Work task
Return copies of the lines below that mention "pointers".

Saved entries
=== Begin Enclosure ===

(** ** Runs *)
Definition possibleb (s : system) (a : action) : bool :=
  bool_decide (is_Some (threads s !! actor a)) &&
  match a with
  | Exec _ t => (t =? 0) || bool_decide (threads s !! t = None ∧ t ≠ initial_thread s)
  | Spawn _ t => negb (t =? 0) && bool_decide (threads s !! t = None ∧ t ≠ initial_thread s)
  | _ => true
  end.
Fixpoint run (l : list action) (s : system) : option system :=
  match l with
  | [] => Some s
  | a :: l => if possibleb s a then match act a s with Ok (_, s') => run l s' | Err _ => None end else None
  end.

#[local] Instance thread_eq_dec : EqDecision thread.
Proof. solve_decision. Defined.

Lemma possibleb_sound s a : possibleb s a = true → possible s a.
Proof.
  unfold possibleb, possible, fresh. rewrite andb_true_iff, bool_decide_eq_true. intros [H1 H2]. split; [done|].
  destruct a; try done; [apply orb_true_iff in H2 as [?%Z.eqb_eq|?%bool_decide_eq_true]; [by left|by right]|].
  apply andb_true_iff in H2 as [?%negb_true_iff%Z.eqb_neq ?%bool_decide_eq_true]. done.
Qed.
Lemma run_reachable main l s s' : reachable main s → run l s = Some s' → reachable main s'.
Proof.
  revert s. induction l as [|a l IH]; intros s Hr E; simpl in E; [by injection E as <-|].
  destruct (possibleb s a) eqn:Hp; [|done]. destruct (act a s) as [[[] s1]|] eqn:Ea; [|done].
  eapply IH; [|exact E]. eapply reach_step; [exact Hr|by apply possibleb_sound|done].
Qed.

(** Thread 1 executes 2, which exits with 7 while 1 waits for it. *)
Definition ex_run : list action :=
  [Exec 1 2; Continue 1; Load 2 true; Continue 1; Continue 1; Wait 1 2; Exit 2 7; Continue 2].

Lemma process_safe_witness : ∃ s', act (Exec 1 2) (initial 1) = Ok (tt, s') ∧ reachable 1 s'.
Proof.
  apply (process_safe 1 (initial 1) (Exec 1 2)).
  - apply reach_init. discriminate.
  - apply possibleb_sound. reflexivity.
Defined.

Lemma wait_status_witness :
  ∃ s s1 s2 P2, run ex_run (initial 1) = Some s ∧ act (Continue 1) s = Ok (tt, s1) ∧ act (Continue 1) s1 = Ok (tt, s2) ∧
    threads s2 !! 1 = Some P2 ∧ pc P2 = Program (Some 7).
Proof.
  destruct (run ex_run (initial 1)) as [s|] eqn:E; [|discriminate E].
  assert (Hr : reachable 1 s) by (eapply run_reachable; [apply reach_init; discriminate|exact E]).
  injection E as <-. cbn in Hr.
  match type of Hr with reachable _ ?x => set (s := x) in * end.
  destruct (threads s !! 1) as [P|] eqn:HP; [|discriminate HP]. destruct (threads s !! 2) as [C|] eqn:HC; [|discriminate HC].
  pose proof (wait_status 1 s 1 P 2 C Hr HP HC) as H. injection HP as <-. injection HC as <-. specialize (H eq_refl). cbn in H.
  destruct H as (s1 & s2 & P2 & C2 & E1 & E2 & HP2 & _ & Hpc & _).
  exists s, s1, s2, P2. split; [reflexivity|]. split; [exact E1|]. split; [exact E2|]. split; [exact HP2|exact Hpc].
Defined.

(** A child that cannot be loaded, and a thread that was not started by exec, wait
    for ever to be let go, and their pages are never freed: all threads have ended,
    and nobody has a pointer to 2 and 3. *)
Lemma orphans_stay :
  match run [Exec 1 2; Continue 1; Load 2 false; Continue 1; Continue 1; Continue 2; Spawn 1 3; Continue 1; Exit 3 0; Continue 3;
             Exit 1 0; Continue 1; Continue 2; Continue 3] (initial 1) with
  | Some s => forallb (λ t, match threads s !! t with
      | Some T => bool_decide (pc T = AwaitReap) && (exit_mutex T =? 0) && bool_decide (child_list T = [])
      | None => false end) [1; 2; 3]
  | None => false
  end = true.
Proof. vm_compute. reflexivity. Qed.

=== End Enclosure ===
=== Begin Enclosure ===

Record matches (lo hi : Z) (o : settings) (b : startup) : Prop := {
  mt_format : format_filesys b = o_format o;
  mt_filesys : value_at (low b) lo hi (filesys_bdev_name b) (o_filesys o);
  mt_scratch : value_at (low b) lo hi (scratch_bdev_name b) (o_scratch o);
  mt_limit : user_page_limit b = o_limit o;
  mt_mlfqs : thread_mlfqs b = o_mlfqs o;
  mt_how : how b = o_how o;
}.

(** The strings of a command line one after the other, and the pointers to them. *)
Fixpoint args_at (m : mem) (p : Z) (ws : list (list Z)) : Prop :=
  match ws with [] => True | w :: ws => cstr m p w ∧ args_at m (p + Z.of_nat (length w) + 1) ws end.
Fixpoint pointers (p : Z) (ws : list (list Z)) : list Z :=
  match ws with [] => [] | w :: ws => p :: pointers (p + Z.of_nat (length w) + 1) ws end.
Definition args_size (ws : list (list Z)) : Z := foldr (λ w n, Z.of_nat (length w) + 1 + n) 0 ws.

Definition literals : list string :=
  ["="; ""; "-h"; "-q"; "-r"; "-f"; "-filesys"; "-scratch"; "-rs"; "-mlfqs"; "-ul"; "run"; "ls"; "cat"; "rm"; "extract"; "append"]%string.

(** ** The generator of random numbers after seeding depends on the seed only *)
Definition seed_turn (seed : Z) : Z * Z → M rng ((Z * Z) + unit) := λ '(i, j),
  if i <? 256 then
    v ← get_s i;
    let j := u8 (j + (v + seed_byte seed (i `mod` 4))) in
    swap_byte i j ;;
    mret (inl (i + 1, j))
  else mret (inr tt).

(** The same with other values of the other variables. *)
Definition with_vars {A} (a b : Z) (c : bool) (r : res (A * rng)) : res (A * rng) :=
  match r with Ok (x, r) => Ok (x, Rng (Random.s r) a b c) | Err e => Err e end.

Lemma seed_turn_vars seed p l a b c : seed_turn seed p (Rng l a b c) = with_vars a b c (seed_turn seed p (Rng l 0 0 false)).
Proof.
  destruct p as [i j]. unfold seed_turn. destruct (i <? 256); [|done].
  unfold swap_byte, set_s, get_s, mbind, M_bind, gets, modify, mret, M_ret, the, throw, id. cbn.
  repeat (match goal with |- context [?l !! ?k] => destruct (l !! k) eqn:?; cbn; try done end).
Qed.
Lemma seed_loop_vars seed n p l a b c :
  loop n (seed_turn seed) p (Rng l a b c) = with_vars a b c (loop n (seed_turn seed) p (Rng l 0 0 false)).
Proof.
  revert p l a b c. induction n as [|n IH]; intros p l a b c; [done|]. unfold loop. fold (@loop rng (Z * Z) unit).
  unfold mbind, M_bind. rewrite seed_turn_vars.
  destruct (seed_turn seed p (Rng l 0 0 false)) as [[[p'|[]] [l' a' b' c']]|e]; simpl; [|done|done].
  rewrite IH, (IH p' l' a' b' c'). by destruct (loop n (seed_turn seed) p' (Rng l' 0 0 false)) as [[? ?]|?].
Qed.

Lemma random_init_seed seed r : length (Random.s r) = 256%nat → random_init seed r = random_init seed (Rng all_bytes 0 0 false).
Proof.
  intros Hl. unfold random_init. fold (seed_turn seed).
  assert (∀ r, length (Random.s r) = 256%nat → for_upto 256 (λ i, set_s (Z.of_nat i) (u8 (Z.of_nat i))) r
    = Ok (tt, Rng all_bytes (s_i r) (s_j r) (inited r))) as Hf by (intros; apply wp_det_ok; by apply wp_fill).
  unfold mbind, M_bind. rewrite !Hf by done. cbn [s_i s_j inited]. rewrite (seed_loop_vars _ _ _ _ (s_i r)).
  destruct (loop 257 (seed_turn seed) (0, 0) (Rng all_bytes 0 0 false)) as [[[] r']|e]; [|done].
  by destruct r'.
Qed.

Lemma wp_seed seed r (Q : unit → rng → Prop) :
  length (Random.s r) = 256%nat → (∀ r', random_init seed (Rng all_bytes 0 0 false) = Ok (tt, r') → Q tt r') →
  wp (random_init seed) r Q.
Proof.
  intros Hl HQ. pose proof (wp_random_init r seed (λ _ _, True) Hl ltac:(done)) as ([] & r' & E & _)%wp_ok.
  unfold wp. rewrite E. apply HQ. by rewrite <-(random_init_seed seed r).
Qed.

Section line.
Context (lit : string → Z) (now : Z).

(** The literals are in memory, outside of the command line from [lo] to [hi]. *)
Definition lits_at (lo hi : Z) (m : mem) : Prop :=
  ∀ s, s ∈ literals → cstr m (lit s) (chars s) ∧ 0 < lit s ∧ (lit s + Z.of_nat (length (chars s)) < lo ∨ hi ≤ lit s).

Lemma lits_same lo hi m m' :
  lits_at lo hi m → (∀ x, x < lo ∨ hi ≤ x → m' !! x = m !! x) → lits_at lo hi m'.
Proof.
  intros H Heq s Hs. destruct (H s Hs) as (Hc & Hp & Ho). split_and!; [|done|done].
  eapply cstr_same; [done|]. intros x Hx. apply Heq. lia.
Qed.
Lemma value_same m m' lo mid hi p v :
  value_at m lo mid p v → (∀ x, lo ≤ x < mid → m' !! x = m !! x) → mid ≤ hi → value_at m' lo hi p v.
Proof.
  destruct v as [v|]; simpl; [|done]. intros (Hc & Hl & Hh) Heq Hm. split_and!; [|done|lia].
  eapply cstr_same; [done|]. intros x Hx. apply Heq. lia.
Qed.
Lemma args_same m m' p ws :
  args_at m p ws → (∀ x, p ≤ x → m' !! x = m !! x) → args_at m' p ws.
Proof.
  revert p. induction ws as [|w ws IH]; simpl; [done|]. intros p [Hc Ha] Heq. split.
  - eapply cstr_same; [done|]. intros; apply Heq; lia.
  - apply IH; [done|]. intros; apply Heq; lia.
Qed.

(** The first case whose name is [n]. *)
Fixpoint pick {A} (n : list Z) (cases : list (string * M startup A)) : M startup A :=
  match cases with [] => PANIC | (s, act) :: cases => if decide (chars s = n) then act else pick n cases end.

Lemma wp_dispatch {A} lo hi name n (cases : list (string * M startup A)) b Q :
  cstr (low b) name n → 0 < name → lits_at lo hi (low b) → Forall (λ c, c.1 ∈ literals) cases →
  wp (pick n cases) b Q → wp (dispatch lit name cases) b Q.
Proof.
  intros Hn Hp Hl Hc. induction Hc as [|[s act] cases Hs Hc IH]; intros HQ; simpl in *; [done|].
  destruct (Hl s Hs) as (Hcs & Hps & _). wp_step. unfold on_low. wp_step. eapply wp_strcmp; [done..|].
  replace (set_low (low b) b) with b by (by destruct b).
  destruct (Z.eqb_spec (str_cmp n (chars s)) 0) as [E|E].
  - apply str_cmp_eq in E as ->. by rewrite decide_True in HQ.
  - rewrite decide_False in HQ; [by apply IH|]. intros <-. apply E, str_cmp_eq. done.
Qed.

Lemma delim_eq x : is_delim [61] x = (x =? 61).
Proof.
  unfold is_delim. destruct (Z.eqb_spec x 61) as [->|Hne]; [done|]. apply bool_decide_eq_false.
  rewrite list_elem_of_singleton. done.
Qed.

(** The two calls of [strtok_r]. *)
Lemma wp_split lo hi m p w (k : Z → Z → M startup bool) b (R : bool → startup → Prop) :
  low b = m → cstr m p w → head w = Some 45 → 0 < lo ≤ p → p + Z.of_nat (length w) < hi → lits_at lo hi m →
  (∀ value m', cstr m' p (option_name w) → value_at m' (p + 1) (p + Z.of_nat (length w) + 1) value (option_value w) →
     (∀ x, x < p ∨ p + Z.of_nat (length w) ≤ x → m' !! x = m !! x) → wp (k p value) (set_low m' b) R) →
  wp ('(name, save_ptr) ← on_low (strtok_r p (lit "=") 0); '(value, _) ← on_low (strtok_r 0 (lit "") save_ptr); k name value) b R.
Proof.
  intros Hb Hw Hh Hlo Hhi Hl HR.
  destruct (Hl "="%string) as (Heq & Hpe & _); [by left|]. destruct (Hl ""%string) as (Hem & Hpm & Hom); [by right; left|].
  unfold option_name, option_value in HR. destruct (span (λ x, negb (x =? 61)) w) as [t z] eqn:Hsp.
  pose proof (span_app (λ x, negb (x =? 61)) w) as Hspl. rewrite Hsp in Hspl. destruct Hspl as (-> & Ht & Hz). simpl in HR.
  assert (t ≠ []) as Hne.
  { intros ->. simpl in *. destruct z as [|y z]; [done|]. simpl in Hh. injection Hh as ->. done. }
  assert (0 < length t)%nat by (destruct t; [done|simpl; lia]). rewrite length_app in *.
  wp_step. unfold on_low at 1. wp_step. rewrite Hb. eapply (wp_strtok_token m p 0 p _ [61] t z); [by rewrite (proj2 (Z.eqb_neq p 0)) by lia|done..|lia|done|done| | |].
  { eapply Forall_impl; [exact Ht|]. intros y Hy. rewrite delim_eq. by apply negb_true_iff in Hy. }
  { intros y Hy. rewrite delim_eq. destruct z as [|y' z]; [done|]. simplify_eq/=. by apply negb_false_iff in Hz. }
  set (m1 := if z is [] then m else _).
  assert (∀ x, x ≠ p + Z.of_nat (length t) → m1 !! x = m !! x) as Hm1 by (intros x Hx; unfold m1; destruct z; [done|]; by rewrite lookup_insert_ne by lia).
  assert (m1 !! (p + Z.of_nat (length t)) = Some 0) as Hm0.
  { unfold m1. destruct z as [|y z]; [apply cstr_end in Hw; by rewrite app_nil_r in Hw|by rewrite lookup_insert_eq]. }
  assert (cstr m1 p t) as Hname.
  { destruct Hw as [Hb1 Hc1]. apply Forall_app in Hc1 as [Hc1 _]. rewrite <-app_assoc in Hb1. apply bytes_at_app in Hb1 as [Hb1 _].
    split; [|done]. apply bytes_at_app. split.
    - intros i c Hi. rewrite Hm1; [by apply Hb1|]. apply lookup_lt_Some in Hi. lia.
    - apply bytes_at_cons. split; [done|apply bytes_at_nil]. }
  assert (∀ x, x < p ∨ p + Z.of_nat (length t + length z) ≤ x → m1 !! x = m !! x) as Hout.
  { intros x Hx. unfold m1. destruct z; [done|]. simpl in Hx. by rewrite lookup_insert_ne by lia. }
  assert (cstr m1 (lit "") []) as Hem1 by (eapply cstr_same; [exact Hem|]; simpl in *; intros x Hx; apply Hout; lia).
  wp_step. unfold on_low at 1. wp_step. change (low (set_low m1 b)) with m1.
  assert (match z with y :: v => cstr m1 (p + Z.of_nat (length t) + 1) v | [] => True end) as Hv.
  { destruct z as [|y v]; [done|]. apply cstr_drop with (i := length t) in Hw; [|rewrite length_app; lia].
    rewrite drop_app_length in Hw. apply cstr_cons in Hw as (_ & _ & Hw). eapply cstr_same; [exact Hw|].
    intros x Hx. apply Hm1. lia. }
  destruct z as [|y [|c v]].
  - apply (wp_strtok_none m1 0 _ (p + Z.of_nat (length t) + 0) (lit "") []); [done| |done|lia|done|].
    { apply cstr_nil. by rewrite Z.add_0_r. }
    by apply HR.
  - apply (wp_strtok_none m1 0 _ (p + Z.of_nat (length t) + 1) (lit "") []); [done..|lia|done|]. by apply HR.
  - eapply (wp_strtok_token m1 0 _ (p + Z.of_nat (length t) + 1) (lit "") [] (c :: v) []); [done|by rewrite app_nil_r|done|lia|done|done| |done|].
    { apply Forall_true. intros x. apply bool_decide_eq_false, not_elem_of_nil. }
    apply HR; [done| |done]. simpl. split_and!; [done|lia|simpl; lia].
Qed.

=== End Enclosure ===
=== Begin Enclosure ===

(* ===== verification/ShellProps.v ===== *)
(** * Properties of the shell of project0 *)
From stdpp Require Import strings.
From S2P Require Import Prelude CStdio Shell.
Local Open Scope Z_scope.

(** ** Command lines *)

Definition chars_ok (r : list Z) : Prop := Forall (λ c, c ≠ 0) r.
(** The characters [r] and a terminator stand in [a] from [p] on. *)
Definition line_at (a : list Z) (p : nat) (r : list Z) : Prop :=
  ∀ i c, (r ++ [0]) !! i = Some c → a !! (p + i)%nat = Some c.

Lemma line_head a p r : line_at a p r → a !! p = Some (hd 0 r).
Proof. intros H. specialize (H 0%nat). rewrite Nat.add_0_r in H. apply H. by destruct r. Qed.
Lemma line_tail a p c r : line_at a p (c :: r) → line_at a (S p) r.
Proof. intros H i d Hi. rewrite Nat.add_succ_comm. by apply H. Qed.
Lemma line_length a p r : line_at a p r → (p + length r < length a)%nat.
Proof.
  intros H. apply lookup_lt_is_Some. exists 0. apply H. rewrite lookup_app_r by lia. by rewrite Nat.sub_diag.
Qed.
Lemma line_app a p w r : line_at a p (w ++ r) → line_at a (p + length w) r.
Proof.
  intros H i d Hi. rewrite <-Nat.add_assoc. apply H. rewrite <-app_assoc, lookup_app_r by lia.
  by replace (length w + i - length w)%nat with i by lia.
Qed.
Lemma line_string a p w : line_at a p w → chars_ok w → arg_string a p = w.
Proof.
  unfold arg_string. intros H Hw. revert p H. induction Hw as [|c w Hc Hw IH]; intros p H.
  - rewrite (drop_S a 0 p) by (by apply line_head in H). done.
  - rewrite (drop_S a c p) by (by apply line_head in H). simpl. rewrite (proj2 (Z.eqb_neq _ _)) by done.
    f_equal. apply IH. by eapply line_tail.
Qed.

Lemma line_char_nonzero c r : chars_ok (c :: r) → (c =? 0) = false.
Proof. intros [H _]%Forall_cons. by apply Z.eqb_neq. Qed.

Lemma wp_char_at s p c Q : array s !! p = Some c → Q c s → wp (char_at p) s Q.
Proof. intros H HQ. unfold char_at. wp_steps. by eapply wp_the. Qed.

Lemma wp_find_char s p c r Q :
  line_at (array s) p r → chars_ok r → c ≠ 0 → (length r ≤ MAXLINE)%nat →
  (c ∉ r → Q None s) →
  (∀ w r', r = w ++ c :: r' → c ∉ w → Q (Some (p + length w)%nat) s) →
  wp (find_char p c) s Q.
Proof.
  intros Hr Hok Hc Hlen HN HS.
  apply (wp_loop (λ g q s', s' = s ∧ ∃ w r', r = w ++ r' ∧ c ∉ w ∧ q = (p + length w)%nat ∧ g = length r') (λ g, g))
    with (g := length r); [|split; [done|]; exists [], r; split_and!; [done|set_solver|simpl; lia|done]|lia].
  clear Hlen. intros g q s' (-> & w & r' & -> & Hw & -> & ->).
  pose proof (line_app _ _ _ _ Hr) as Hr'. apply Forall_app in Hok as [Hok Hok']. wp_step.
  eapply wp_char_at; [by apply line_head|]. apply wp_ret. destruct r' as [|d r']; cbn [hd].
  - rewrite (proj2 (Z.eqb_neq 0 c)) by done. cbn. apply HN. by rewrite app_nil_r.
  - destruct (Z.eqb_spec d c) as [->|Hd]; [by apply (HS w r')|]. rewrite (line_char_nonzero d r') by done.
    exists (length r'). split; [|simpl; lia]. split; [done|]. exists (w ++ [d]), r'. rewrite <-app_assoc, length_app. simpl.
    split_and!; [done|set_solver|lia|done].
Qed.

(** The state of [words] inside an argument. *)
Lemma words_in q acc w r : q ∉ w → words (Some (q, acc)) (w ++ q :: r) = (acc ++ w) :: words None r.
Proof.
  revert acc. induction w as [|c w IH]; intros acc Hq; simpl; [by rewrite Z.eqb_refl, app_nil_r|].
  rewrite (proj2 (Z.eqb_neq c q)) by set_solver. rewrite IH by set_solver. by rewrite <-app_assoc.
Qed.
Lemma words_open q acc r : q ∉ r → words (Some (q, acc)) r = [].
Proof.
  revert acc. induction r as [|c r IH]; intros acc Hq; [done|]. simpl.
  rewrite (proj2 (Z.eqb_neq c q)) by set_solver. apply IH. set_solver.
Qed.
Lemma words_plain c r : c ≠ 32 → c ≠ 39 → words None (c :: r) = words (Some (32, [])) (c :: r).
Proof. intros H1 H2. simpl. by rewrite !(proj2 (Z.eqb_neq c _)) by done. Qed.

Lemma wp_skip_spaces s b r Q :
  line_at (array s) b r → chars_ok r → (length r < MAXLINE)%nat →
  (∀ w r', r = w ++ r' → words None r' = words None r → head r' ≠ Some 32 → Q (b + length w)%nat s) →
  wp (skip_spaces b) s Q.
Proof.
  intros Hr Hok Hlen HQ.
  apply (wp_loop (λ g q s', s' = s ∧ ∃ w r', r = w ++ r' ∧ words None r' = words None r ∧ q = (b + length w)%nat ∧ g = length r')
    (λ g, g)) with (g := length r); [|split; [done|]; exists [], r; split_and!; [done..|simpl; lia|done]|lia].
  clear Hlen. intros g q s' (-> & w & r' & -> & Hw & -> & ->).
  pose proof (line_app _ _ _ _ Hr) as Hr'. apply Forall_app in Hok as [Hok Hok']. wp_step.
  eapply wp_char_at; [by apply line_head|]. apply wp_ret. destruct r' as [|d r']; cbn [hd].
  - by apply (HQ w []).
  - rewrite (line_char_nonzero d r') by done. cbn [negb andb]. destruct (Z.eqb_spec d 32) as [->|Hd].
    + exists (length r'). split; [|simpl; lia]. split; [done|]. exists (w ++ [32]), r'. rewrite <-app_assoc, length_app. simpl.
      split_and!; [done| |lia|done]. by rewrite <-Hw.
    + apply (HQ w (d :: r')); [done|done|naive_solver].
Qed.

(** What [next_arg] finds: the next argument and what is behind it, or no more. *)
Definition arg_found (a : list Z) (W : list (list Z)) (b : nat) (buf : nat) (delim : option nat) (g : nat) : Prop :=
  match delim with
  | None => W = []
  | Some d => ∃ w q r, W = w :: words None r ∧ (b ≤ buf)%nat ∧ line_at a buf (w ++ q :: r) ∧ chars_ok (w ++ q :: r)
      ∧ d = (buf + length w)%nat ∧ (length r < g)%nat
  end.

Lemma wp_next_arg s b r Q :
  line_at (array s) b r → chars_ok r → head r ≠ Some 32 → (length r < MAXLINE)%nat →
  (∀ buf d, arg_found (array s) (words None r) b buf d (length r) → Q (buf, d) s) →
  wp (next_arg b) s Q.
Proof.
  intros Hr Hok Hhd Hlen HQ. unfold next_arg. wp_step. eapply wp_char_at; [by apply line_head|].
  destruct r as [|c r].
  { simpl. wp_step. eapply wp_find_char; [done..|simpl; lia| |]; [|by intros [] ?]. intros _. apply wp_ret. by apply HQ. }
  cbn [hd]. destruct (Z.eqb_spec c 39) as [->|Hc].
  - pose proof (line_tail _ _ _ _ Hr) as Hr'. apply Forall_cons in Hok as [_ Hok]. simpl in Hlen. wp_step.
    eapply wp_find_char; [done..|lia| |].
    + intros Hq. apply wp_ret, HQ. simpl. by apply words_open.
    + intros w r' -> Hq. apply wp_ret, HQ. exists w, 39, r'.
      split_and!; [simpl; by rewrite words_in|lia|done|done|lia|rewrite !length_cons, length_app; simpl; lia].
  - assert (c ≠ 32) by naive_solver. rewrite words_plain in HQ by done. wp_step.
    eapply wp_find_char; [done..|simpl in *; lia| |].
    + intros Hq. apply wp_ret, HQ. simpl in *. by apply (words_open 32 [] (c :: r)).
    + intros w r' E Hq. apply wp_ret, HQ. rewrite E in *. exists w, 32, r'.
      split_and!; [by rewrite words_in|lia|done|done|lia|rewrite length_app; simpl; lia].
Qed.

=== End Enclosure ===

Solution to this exercise
(** The strings of a command line one after the other, and the pointers to them. *)
Fixpoint pointers (p : Z) (ws : list (list Z)) : list Z :=
  match ws with [] => [] | w :: ws => p :: pointers (p + Z.of_nat (length w) + 1) ws end.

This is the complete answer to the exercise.